Fix reverse_php_ssl infinite loop

[trevorsibanda]

Fix for #8672

Uses php streams to explicitly disable verify_peer option for tls sockets.
A connect timeout of 30 seconds has been added
feof is not suitable for tcp streams, replaced with fgets as while statement predicate

Verification

List the steps needed to make sure this thing works

• Start msfconsole
• use use payloads/cmd/unix/reverse_php_ssl
• set LHOST 0.0.0.0
• set LPORT 4433
• generate -t raw
• ...
• Setup tls socket listening on port 4433 using self signed certificate
• Copy generated payload and run. It should connect without flooding with error messages

Additional

• The stream context can be expanded to use a custom CA http://php.net/manual/en/context.ssl.php

[busterb]

Any compatibility concerns?
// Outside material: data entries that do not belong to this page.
(** storage.Policy. *)
Record storagePolicy := {
  sp_Bindings : slice (ptr apiBinding);
  sp_Etag : string;
  sp_Version : Z;
  sp_rest : rest
}.
#[global] Instance storagePolicy_eq_dec : EqDecision storagePolicy.
Proof. solve_decision. Defined.

Definition zero_storagePolicy : storagePolicy :=
  {| sp_Bindings := None; sp_Etag := ""; sp_Version := 0; sp_rest := ∅ |}.

(** ** The client *)

Definition errCheckUpToDate : string := "unable to determine if external resource is up to date".

Definition GenerateBucketPolicyInstance (i : BucketPolicyParameters) (ck : storagePolicy)
  : outcome storagePolicy :=
  bindings ← generate_bindings i.(bp_Policy);
  Returns {| ck with sp_Bindings := bindings; sp_Version := PolicyVersion |}.

(** What cmp.Equal sees of a policy with IgnoreFields(Policy, "Version"). *)
Definition view_policy (p : storagePolicy) : list (ptr apiBinding) * string * rest :=
  (view_bindings p.(sp_Bindings), p.(sp_Etag), p.(sp_rest)).

Section client.
Context `{Libs}.

Definition ArePoliciesSame (p1 p2 : storagePolicy) : outcome bool :=
  if sorts_nil p1.(sp_Bindings) || sorts_nil p2.(sp_Bindings) then Panics
  else Returns (cmp_Equal (same_view view_policy) p1 p2).

Definition IsUpToDate (i : BucketPolicyParameters) (observed : storagePolicy)
  : outcome (bool * option error) :=
  match copystructure_Copy observed with
  | CopyFails err => Returns (true, errors_Wrap (Some err) errCheckUpToDate)
  | CopyOtherType => Returns (true, errors_New errCheckUpToDate)
  | Copied desired =>
    desired ← GenerateBucketPolicyInstance i desired;
    same ← ArePoliciesSame desired observed;
    Returns (same, None)
  end.
End client.

Definition IsEmpty (i : storagePolicy) : bool := bool_decide (i.(sp_Bindings) = None).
Looking at https://github.com/rapid7/metasploit-framework/pull/7669/files#diff-33203293cd1e847fee1a744e21c23c92R78 I'm not sure if the later is a little bit cargo cult or which versions of PHP we realistically expect to support here anyway.

[busterb]

The other thing to do on payload PRs is run ./tools/modules/update_payload_cached_sizes.rb and commit the results.

[egypt]

Looks like stream_context_create was added in PHP 4.3.0, while fsockopen has been around since 4.0. A few years ago, I might have cared about that difference. According to w3techs, PHP4.x is 0.6% of PHP installs on the internet and everything older than PHP4.3 is less than 3% of that.

[egypt]

@busterb The is_callable checks in other PHP payloads are also necessary to determine if the function is in PHP's disabled function list: http://php.net/manual/en/ini.core.php#ini.disable-functions

[sempervictus]

How far back does this work? Reason for the obscene hackishness of these (breaking env persistence) was to run on what were old php versions back then.
That said, I'm all for the change if it fixes the statelessness.

[trevorsibanda]

@sempervictus I've updated the payload cache size . Unless there are other concerns this should be ready

[busterb]

Looks good. I'm happy for the possibility of adding custom ca support with this API too.

[busterb]

Release Notes

This fix prevents the payloads/singles/cmd/unix/reverse_php_ssl module from entering an infinite loop. The payload now uses a more modern PHP API, which improves resiliency and makes it possible to use custom SSL certificate validation in the future.